-- SOURCE MATERIAL --
--------------------------------------------------
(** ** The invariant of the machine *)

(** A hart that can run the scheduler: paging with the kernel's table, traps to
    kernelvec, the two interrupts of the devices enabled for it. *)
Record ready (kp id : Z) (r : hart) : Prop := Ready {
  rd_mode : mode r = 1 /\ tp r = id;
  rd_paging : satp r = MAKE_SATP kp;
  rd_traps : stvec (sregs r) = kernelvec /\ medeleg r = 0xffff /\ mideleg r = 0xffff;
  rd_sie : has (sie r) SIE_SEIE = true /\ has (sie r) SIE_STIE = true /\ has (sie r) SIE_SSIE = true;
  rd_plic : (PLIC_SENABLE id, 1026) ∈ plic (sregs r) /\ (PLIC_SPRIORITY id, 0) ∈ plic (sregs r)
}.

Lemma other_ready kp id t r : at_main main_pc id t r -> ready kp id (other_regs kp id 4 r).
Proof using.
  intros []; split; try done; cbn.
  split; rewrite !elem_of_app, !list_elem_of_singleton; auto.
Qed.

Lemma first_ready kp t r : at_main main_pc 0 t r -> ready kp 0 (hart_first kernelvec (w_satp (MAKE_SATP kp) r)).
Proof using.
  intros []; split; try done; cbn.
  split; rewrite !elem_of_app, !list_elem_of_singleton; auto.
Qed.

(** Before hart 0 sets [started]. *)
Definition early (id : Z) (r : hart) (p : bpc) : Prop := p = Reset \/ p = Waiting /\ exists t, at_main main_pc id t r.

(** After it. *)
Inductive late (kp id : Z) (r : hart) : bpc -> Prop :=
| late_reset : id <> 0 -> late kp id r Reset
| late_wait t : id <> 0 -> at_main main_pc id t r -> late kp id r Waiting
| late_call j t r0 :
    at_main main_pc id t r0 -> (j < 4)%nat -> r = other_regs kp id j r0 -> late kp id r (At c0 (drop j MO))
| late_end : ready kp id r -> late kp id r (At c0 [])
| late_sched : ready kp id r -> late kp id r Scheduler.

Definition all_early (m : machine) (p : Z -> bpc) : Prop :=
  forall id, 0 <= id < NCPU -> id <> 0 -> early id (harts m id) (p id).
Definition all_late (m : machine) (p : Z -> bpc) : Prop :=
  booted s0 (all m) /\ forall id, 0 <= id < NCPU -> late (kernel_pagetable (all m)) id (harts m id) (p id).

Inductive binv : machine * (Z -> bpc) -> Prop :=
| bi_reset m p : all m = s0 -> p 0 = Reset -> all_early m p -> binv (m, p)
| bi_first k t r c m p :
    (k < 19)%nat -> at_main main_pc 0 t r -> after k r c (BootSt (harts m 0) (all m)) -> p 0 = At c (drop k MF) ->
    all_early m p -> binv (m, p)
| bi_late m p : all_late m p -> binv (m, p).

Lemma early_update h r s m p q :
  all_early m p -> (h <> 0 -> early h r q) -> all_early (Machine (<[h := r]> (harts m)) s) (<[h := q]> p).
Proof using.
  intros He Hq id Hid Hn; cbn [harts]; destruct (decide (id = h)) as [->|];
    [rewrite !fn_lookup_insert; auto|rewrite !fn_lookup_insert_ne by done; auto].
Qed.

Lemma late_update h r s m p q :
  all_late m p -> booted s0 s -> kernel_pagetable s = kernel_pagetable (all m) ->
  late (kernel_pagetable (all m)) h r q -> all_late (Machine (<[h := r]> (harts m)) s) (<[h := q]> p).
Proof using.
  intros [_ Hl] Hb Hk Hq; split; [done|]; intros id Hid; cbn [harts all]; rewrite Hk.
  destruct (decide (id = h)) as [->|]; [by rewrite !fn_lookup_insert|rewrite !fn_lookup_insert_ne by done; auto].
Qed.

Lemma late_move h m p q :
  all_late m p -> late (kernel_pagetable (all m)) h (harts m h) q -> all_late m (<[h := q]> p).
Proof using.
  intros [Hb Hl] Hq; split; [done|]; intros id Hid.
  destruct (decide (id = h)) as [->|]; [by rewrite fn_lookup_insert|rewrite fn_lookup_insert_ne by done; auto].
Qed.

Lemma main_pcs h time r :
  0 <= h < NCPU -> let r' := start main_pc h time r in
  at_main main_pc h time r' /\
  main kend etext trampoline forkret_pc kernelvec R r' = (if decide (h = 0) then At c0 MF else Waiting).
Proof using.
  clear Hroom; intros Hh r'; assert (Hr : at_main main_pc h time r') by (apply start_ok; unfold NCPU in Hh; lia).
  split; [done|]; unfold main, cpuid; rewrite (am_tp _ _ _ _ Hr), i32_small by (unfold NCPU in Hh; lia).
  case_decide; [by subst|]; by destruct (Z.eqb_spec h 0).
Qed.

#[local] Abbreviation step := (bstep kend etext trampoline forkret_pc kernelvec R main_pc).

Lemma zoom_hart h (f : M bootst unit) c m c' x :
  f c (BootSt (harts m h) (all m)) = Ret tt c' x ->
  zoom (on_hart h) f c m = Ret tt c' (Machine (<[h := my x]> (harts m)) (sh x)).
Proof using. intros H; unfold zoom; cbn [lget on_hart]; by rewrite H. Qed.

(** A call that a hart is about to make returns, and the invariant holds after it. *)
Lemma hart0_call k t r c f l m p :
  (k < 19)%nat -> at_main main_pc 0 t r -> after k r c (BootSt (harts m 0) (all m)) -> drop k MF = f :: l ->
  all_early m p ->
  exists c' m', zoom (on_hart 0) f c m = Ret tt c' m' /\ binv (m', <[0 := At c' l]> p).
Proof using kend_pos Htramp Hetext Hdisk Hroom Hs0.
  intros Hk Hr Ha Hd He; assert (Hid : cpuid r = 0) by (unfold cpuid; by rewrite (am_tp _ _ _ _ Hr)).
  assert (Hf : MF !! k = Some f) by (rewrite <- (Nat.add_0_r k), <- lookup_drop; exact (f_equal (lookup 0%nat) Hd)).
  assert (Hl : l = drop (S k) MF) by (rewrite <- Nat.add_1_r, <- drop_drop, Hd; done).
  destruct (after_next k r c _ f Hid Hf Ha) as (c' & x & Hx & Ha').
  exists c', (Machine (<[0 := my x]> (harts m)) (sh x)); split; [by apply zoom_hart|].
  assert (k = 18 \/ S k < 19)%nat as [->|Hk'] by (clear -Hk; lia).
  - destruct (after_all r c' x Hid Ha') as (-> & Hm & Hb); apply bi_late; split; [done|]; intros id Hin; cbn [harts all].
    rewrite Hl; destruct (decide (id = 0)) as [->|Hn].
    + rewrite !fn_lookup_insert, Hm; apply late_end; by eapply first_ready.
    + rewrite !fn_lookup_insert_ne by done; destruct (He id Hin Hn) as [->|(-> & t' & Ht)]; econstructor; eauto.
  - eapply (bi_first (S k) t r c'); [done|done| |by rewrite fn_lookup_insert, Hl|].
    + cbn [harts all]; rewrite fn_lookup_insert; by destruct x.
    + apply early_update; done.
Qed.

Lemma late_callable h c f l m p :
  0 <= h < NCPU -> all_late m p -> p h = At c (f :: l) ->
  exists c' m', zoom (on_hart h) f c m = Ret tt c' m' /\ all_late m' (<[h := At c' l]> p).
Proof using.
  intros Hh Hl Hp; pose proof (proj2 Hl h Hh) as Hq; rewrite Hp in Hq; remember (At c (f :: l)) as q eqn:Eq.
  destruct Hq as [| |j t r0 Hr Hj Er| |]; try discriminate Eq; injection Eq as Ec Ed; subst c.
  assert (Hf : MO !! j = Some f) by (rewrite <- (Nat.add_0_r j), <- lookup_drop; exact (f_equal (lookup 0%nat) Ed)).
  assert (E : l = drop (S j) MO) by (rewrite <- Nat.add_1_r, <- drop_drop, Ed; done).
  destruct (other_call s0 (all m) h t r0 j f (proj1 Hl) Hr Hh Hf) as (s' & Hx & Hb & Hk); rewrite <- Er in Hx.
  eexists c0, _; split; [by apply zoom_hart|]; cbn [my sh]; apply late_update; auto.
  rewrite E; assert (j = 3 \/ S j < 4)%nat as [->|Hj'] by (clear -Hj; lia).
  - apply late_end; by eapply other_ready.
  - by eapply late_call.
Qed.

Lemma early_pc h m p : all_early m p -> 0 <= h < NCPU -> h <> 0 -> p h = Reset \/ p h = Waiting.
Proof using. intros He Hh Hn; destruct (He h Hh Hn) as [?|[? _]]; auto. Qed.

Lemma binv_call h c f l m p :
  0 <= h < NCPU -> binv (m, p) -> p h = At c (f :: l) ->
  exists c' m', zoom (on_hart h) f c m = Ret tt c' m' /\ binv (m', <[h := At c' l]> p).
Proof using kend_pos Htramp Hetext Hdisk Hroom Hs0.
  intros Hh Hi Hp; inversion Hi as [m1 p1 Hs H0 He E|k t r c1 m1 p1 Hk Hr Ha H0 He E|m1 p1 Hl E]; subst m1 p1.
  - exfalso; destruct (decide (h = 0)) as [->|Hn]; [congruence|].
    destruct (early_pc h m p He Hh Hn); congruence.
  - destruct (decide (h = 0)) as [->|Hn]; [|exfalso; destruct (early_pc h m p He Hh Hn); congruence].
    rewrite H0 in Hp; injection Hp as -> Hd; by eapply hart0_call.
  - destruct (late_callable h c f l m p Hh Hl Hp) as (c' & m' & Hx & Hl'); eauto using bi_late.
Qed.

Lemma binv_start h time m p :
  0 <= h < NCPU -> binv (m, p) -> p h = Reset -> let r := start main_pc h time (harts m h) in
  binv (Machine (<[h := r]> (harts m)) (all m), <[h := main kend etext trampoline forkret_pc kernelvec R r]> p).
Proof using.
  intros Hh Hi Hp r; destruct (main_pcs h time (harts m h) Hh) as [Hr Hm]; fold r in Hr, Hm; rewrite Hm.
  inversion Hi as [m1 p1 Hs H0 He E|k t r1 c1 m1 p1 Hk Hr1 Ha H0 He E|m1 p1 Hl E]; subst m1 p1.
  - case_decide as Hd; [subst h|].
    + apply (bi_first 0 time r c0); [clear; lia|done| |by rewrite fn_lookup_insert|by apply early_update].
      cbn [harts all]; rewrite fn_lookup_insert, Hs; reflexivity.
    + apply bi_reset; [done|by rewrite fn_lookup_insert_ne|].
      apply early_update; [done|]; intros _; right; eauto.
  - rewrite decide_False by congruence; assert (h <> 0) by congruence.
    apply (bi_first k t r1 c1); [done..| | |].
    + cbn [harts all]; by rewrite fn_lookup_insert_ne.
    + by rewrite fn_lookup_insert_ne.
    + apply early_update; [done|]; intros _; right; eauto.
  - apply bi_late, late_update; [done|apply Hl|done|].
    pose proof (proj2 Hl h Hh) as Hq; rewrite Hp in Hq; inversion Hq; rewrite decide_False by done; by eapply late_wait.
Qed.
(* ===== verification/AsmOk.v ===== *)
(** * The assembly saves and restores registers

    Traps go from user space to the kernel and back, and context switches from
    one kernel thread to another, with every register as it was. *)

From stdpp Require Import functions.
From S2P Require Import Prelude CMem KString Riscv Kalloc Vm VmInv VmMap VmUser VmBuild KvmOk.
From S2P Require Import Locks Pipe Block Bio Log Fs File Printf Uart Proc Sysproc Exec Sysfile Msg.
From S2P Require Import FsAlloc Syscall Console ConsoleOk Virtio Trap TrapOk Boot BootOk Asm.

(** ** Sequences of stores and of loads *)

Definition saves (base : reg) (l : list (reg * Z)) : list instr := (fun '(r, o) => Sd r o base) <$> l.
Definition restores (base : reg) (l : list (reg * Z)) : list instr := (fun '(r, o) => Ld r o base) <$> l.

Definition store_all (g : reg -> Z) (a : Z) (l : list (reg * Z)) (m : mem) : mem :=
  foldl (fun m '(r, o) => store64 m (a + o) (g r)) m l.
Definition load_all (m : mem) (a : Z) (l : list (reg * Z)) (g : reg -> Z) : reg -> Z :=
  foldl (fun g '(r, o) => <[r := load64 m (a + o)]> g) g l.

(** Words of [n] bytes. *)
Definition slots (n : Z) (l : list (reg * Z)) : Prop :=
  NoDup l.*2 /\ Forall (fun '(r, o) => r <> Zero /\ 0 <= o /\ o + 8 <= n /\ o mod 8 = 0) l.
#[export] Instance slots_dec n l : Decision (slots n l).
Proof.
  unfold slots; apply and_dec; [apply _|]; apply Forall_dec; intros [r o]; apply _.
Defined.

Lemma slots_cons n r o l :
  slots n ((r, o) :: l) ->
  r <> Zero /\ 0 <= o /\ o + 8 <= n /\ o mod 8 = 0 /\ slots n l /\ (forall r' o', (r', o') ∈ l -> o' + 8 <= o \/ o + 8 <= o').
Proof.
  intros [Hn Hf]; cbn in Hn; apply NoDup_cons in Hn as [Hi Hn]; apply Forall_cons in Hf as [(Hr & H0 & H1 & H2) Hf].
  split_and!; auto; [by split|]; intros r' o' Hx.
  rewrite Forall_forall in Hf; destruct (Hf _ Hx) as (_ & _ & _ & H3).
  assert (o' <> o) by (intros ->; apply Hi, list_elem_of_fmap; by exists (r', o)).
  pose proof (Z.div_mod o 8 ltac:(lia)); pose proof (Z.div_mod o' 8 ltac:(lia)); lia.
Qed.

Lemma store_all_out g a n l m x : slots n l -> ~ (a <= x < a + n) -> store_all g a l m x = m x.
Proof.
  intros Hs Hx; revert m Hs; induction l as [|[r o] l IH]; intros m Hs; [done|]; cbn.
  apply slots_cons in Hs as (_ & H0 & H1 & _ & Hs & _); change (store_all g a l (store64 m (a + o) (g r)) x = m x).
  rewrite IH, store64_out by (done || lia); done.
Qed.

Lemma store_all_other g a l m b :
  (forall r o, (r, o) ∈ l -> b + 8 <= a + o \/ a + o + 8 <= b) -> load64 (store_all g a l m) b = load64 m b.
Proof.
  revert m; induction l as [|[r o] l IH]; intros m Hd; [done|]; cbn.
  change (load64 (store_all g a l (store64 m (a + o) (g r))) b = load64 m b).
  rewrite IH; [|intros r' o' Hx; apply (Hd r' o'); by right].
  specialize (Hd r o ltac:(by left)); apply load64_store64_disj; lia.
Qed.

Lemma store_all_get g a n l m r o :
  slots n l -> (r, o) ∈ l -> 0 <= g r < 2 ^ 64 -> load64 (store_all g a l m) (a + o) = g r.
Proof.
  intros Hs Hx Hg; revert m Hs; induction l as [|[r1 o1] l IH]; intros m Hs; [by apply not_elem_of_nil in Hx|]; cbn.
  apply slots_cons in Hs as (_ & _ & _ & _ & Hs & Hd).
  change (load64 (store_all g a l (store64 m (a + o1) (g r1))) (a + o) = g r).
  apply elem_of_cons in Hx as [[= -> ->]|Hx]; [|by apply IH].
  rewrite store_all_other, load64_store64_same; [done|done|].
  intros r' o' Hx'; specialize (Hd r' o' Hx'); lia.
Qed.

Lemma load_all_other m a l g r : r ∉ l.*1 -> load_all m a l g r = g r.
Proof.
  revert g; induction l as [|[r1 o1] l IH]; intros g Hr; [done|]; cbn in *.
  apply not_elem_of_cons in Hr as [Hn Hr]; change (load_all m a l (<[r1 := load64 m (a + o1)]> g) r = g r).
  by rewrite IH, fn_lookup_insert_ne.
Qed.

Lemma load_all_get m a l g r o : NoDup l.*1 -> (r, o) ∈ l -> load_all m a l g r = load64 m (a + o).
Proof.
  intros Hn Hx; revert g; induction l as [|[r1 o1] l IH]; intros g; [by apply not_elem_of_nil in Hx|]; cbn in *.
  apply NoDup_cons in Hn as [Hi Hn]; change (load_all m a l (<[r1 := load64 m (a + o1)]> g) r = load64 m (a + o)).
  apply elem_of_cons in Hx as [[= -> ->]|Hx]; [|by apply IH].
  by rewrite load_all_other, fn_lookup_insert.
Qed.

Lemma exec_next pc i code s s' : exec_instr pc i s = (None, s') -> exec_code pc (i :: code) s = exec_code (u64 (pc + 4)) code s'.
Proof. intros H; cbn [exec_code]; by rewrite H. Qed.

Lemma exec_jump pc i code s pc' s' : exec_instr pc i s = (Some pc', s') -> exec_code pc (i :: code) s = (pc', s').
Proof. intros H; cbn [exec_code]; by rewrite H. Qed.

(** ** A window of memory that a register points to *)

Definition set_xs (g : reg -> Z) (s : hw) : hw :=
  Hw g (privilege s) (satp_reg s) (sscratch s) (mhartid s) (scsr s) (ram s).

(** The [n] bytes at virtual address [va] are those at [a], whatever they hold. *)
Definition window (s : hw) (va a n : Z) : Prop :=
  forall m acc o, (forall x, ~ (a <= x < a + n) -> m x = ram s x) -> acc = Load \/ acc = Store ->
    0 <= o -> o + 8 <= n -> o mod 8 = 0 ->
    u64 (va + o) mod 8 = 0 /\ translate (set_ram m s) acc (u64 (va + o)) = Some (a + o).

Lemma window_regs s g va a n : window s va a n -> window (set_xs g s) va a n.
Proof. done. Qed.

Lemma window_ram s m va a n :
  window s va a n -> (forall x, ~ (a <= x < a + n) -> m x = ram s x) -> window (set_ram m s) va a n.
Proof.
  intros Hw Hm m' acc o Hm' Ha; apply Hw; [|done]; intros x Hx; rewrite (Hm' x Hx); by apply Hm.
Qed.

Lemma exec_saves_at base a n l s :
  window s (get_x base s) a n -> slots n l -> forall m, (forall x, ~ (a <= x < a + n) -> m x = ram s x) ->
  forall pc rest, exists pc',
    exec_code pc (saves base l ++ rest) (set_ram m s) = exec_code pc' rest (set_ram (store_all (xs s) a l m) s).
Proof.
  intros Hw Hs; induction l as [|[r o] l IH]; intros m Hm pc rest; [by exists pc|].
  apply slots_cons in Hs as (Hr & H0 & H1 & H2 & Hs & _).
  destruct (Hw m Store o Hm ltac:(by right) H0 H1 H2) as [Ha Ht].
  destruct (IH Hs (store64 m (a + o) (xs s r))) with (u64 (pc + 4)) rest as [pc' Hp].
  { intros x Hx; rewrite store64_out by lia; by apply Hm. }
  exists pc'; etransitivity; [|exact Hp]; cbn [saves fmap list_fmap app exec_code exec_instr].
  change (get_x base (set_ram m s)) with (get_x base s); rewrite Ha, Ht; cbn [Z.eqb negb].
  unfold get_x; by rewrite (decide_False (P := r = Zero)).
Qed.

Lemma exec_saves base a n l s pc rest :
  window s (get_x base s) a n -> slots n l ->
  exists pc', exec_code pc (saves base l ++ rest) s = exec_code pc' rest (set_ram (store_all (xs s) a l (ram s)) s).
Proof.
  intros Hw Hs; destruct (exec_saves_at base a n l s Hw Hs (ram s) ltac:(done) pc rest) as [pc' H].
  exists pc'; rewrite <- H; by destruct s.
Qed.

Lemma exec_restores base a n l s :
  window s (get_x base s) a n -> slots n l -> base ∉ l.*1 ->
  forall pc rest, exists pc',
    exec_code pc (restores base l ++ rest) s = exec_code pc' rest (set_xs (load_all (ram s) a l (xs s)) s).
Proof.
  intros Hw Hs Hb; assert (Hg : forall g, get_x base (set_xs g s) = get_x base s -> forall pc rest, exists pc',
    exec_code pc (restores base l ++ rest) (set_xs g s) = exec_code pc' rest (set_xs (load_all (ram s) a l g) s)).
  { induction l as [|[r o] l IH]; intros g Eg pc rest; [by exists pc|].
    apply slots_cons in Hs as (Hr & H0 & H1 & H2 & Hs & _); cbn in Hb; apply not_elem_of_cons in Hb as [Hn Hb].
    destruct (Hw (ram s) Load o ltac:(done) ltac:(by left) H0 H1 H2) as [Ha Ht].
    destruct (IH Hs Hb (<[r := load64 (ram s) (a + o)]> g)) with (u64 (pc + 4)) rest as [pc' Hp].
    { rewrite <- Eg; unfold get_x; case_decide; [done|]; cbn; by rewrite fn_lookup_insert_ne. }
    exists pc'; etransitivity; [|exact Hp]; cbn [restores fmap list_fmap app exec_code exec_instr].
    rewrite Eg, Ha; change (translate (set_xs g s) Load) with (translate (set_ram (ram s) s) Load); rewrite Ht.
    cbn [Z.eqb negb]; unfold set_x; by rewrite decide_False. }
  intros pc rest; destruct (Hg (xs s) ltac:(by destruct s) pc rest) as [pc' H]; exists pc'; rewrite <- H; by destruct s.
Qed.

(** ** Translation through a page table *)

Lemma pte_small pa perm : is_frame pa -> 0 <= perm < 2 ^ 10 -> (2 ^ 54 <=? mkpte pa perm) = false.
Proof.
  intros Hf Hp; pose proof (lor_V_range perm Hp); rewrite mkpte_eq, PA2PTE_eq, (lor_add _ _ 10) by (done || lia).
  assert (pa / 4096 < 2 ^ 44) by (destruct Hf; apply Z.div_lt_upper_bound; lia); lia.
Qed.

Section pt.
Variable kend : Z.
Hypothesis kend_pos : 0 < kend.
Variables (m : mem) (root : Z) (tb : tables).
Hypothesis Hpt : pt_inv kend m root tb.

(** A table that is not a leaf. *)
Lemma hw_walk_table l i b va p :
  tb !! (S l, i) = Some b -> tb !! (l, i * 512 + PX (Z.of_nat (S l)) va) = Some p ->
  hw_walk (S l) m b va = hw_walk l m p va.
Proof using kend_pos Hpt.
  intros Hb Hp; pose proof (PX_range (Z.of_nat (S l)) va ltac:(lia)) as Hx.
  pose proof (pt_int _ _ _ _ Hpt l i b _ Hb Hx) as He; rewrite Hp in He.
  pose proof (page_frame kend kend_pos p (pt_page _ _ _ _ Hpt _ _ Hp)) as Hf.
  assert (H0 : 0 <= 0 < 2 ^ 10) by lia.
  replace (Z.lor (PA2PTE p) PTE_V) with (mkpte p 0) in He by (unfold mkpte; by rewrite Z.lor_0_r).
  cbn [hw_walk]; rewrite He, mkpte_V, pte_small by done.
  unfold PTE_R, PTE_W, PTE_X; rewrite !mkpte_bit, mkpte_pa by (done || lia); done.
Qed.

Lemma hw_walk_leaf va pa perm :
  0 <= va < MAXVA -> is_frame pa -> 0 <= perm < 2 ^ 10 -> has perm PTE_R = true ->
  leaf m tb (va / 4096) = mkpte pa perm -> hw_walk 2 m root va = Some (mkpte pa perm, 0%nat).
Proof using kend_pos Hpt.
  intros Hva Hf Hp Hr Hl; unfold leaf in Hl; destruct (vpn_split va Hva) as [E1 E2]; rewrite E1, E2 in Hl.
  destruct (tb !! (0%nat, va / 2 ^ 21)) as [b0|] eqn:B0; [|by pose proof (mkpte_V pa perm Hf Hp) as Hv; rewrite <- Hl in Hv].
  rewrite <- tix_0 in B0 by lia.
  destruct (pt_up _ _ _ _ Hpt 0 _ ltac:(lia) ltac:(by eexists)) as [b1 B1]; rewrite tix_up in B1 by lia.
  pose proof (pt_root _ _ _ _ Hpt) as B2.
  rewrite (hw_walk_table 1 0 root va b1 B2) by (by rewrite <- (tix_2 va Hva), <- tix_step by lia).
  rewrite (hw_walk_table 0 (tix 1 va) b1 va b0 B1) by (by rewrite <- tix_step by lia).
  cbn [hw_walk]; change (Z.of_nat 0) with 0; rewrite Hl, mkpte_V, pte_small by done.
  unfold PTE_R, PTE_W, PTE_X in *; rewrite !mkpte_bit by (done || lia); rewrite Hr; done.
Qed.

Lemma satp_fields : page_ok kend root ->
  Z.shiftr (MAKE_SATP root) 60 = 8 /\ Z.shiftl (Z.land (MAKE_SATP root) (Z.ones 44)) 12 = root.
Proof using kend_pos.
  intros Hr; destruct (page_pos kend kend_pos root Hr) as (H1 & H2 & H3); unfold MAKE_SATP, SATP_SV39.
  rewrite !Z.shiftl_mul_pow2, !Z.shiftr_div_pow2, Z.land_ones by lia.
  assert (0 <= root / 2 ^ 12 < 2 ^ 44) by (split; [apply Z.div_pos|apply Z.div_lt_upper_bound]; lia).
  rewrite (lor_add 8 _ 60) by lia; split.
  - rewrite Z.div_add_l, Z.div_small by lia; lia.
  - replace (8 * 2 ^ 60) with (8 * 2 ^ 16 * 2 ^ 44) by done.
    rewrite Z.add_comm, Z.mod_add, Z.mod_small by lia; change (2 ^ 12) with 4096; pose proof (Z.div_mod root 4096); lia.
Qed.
--------------------------------------------------
-- EXERCISE DESCRIPTION --
Could you repeat exactly the lines above from the line with "intros Hw Hs Hb;" up to and including the line with "Lemma hw_walk_leaf va", and only those?

-- RESPONSE --
  intros Hw Hs Hb; assert (Hg : forall g, get_x base (set_xs g s) = get_x base s -> forall pc rest, exists pc',
    exec_code pc (restores base l ++ rest) (set_xs g s) = exec_code pc' rest (set_xs (load_all (ram s) a l g) s)).
  { induction l as [|[r o] l IH]; intros g Eg pc rest; [by exists pc|].
    apply slots_cons in Hs as (Hr & H0 & H1 & H2 & Hs & _); cbn in Hb; apply not_elem_of_cons in Hb as [Hn Hb].
    destruct (Hw (ram s) Load o ltac:(done) ltac:(by left) H0 H1 H2) as [Ha Ht].
    destruct (IH Hs Hb (<[r := load64 (ram s) (a + o)]> g)) with (u64 (pc + 4)) rest as [pc' Hp].
    { rewrite <- Eg; unfold get_x; case_decide; [done|]; cbn; by rewrite fn_lookup_insert_ne. }
    exists pc'; etransitivity; [|exact Hp]; cbn [restores fmap list_fmap app exec_code exec_instr].
    rewrite Eg, Ha; change (translate (set_xs g s) Load) with (translate (set_ram (ram s) s) Load); rewrite Ht.
    cbn [Z.eqb negb]; unfold set_x; by rewrite decide_False. }
  intros pc rest; destruct (Hg (xs s) ltac:(by destruct s) pc rest) as [pc' H]; exists pc'; rewrite <- H; by destruct s.
Qed.

(** ** Translation through a page table *)

Lemma pte_small pa perm : is_frame pa -> 0 <= perm < 2 ^ 10 -> (2 ^ 54 <=? mkpte pa perm) = false.
Proof.
  intros Hf Hp; pose proof (lor_V_range perm Hp); rewrite mkpte_eq, PA2PTE_eq, (lor_add _ _ 10) by (done || lia).
  assert (pa / 4096 < 2 ^ 44) by (destruct Hf; apply Z.div_lt_upper_bound; lia); lia.
Qed.

Section pt.
Variable kend : Z.
Hypothesis kend_pos : 0 < kend.
Variables (m : mem) (root : Z) (tb : tables).
Hypothesis Hpt : pt_inv kend m root tb.

(** A table that is not a leaf. *)
Lemma hw_walk_table l i b va p :
  tb !! (S l, i) = Some b -> tb !! (l, i * 512 + PX (Z.of_nat (S l)) va) = Some p ->
  hw_walk (S l) m b va = hw_walk l m p va.
Proof using kend_pos Hpt.
  intros Hb Hp; pose proof (PX_range (Z.of_nat (S l)) va ltac:(lia)) as Hx.
  pose proof (pt_int _ _ _ _ Hpt l i b _ Hb Hx) as He; rewrite Hp in He.
  pose proof (page_frame kend kend_pos p (pt_page _ _ _ _ Hpt _ _ Hp)) as Hf.
  assert (H0 : 0 <= 0 < 2 ^ 10) by lia.
  replace (Z.lor (PA2PTE p) PTE_V) with (mkpte p 0) in He by (unfold mkpte; by rewrite Z.lor_0_r).
  cbn [hw_walk]; rewrite He, mkpte_V, pte_small by done.
  unfold PTE_R, PTE_W, PTE_X; rewrite !mkpte_bit, mkpte_pa by (done || lia); done.
Qed.

Lemma hw_walk_leaf va pa perm :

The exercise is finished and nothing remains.